_Problem to solve_
The answer must consist only of the lines from the line with "destruct (sorted_leaves ents" to the line with "eapply (StronglySorted_fmap _", both included, exactly as they stand below.

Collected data
========

(** The leaves in the order [Recover] puts them. *)
Lemma sorted_leaves ents : Forall (rleaf_ok (pmpool t0) leaf_has) ents -> NoDup (rleaf_id <$> ents) ->
  exists ents', sort_by (fun lhs rhs : leafnode * list Z => is_lt (strcmp (snd lhs) (snd rhs))) ents.*1 = ents'.*1 /\
    ents' ≡ₚ ents /\ StronglySorted separated ents'.
Proof.
  intros Hok Hnd.
  assert (Hnf : Forall (fun a : leafnode * list Z => nul_free (snd a)) ents.*1).
  { apply Forall_fmap. eapply Forall_impl; [exact Hok|]. intros [[l mk] cells] (_ & _ & (_ & Hc & _) & _ & _ & Hm & _).
    cbn. pose proof (ckeys_nul_free _ Hc) as Hf. rewrite Forall_forall in Hf. by apply Hf. }
  destruct (Permutation_map_inv fst _ (sort_by_perm (fun lhs rhs : leafnode * list Z => is_lt (strcmp (snd lhs) (snd rhs))) ents.*1))
    as (ents' & Heq & Hp).
  exists ents'. split; [exact Heq|]. split; [done|].
  assert (Hs : StronglySorted (fun a b : leafnode * list Z => kle (snd a) (snd b)) ents'.*1)
    by (change ents'.*1 with (map fst ents'); rewrite <- Heq; exact (sort_by_sorted snd _ Hnf)).
  assert (Hs' : StronglySorted (fun r1 r2 : rleaf => kle r1.1.2 r2.1.2) ents').
  { clear -Hs. induction ents' as [|r ents' IH]; [constructor|]. rewrite fmap_cons in Hs. apply StronglySorted_inv in Hs as [Hs Hr].
    constructor; [by apply IH|]. rewrite Forall_fmap in Hr. exact Hr. }
  rewrite Hp in Hok, Hnd. eapply (StronglySorted_upgrade _ _ rleaf_id); [exact Hs'|exact Hnd|].
  rewrite Forall_forall in Hok. intros [[l1 m1] c1] [[l2 m2] c2] H1%Hok H2%Hok Hle Hne k Hk. cbn in *.
  destruct H1 as (Hh1 & _ & _ & _ & _ & Hm1 & _), H2 as (Hh2 & _ & _ & _ & _ & Hm2 & _).
  destruct (leaf_has_disjoint _ _ _ _ Hh1 Hh2 Hne) as [Hd|Hd]; [by apply Hd|].
  exfalso. apply nlt_kle in Hle. by apply Hle, Hd.
Qed.

Lemma chain_bound lv a ids : chain lv a ids -> NoDup ids -> (length ids <= size lv)%nat.
Proof.
  intros Hc Hnd. rewrite <- size_dom. rewrite <- (size_list_to_set (C := gset Z) ids) by done.
  apply subseteq_size. clear Hnd. revert a Hc. induction ids as [|i ids IH]; intros a Hc; [set_solver|].
  destruct Hc as (-> & _ & L & HL & Hc). apply IH in Hc. cbn. apply union_subseteq. split; [|done].
  intros j ->%elem_of_singleton. apply elem_of_dom. eauto.
Qed.

(** A tree over all leaves of the pool with keys holds what the old one
    held. *)
Lemma recovered_store t ids ents pa m : models es m -> chain (leaves (pmpool t0)) (head (pmpool t0)) ids ->
  ids ≡ₚ (e_leaf <$> es) ++ leaves_prealloc t0 -> (rleaf_id <$> ents) ++ pa ≡ₚ ids -> NoDup ids ->
  Forall (fun i => 0 < i < next_leaf (pmpool t0)) ids -> 0 < next_leaf (pmpool t0) ->
  Forall (rleaf_ok (pmpool t0) leaf_has) ents -> StronglySorted separated ents ->
  Forall (fun i => leaf_has i empty_cells /\ has_cells (pmpool t0) i empty_cells) pa ->
  pmpool t = pmpool t0 -> leaves_prealloc t = pa -> 0 < next_addr t ->
  match tree_top t with
  | None => mk_entries None ents = []
  | Some n => wf 0 n /\ flat n None = (mk_entries None ents).*1
  end -> store_is t m.
Proof.
  intros Hm Hch Hperm Hp Hnd Hb Hpos Hents Hsep Hpa Hpl Hpre Hfr Htop. exists (mk_entries None ents). split.
  - destruct (mk_entries_ok (pmpool t0) leaf_has None ents) as [Hok Hs]; try done.
    { apply Forall_forall. intros r _. by apply Forall_forall. }
    split; rewrite ?Hpl; try done. exists ids. rewrite Hpre.
    rewrite (mk_entries_fmap e_leaf rleaf_id) by done. split_and!; try done.
    eapply Forall_impl; [exact Hpa|]. by intros i [_ ?].
  - intros k v. rewrite (Hm k v).
    assert (Hin : forall e, e ∈ (snd <$> mk_entries None ents) <-> e ∈ (snd <$> ents)).
    { intros e. by rewrite (mk_entries_fmap snd snd). }
    transitivity (exists cells, cells ∈ (snd <$> ents) /\ Some (k, v) ∈ cells).
    + rewrite Forall_forall in Hents. split.
      * intros (e & He & Hk). assert (Hid : e_leaf e ∈ (rleaf_id <$> ents) ++ pa).
        { rewrite Hp, Hperm. apply elem_of_app. left. by apply list_elem_of_fmap_2. }
        apply elem_of_app in Hid as [(r & Hr & Hrin)%list_elem_of_fmap|Hid].
        -- exists r.2. split; [by apply list_elem_of_fmap_2|]. pose proof (Hents _ Hrin) as Hrok.
           destruct r as [[l mk] cells]. destruct Hrok as (Hh & _). change (rleaf_id (l, mk, cells)) with (leaf l) in Hr.
           rewrite <- Hr in Hh. by rewrite (leaf_has_entry _ _ He Hh).
        -- rewrite Forall_forall in Hpa. destruct (Hpa _ Hid) as [Hh _]. rewrite <- (leaf_has_entry _ _ He Hh) in Hk.
           apply list_elem_of_lookup in Hk as [n Hn]. by apply lookup_replicate in Hn as [? _].
      * intros (cells & (r & -> & Hr)%list_elem_of_fmap & Hk). pose proof (Hents _ Hr) as Hrok.
        destruct r as [[l mk] cells]. destruct Hrok as ([(e & He & _ & <-)|[_ ->]] & _); [by exists e|].
        apply list_elem_of_lookup in Hk as [n Hn]. by apply lookup_replicate in Hn as [? _].
    + setoid_rewrite <- Hin. unfold holds. split.
      * intros (cells & (e & -> & He)%list_elem_of_fmap & Hk). eauto.
      * intros (e & He & Hk). exists e.2. split; [by apply list_elem_of_fmap_2|done].
Qed.

Lemma rleaf_sep_ok r : rleaf_ok (pmpool t0) leaf_has r -> sep_ok r.1.2.
Proof.
  destruct r as [[l mk] cells]. intros (_ & _ & (_ & Hc & _) & _ & _ & [v Hm]%elem_of_ckeys & _). cbn.
  rewrite Forall_forall in Hc. destruct (Hc _ Hm) as [Hk _]. split; [apply Hk|auto with kv].
Qed.

Lemma Recover_spec t m : models es m -> leaves_prealloc t = [] -> pmpool t = pmpool t0 -> 0 < next_addr t ->
  exists t', Recover t = Ok t' /\ store_is t' m /\ pmpool t' = pmpool t0 /\ pmpath t' = pmpath t /\ pmsize t' = pmsize t.
Proof.
  intros Hm Hpa0 Hpl Hfr. destruct (rep_pool _ _ Hrep) as (ids & Hch & Hperm & Hnd & Hb & Hpos & Hpre).
  unfold Recover. rewrite Hpl, Hpa0. cbn [app].
  destruct (recover_leaves_spec (pmpool t0) leaf_has (S (size (leaves (pmpool t0)))) (head (pmpool t0)) ids (next_addr t))
    as (ents & pa & fresh & -> & Hfr' & Hp & Hents & Hpa); [done|..].
  { apply chain_bound in Hch; [lia|done]. }
  { intros i Hi. rewrite Hperm in Hi. apply elem_of_app in Hi as [(e & -> & He)%list_elem_of_fmap|Hi].
    - pose proof (rep_leaves _ _ Hrep) as Hl. rewrite Forall_forall in Hl. destruct (Hl _ He) as (_ & ? & ? & _).
      exists e.2. split; [left; eauto|done].
    - exists empty_cells. rewrite Forall_forall in Hpre. split; [by right|]. split; [by apply Hpre|apply empty_cells_ok]. }
  cbn [res_bind]. assert (Hnd' : NoDup (rleaf_id <$> ents)) by (rewrite <- Hp in Hnd; by apply NoDup_app in Hnd as (? & _)).
  destruct (sorted_leaves ents Hents Hnd') as (ents' & -> & Hp' & Hsep). rewrite <- Hp' in Hents, Hp.
  destruct ents' as [|[[l mk] cells] ents']; cbn [fmap list_fmap fst].
  - eexists. split; [done|]. split_and!; try done. eapply (recovered_store _ ids []); try done. cbn. lia.
  - assert (Hseps : Forall (fun r : rleaf => sep_ok r.1.2) ((l, mk, cells) :: ents'))
      by (eapply Forall_impl; [exact Hents|apply rleaf_sep_ok]).
    apply Forall_cons in Hseps as [Hmk Hseps].
    assert (Hpar : ln_parent l = 0) by (apply Forall_cons in Hents as [(_ & _ & _ & ? & _) _]; done).
    destruct (mk_entries_ok _ _ None _ Hents Hsep) as [_ Hs]; [apply Forall_forall; intros; by apply Forall_forall|].
    destruct (recover_inner_spec ents' (NLeaf l) (ln_addr l) mk fresh [] None (strip l)) as (top & fresh' & -> & Hwf & Hfr2 & Hfl);
      try done;
      [rewrite <- Hpar; apply wf_leaf|lia| |].
    { eapply (StronglySorted_fmap _ entry_lt fst (mk_entries None ((l, mk, cells) :: ents'))), Hs. by intros x y [? _]. }
    cbn [res_bind]. eexists. split; [done|]. split_and!; try done.
    eapply (recovered_store _ ids ((l, mk, cells) :: ents')); try done. cbn. lia.
Qed.
End Contents.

========

_The answer_
  destruct (sorted_leaves ents Hents Hnd') as (ents' & -> & Hp' & Hsep). rewrite <- Hp' in Hents, Hp.
  destruct ents' as [|[[l mk] cells] ents']; cbn [fmap list_fmap fst].
  - eexists. split; [done|]. split_and!; try done. eapply (recovered_store _ ids []); try done. cbn. lia.
  - assert (Hseps : Forall (fun r : rleaf => sep_ok r.1.2) ((l, mk, cells) :: ents'))
      by (eapply Forall_impl; [exact Hents|apply rleaf_sep_ok]).
    apply Forall_cons in Hseps as [Hmk Hseps].
    assert (Hpar : ln_parent l = 0) by (apply Forall_cons in Hents as [(_ & _ & _ & ? & _) _]; done).
    destruct (mk_entries_ok _ _ None _ Hents Hsep) as [_ Hs]; [apply Forall_forall; intros; by apply Forall_forall|].
    destruct (recover_inner_spec ents' (NLeaf l) (ln_addr l) mk fresh [] None (strip l)) as (top & fresh' & -> & Hwf & Hfr2 & Hfl);
      try done;
      [rewrite <- Hpar; apply wf_leaf|lia| |].
    { eapply (StronglySorted_fmap _ entry_lt fst (mk_entries None ((l, mk, cells) :: ents'))), Hs. by intros x y [? _]. }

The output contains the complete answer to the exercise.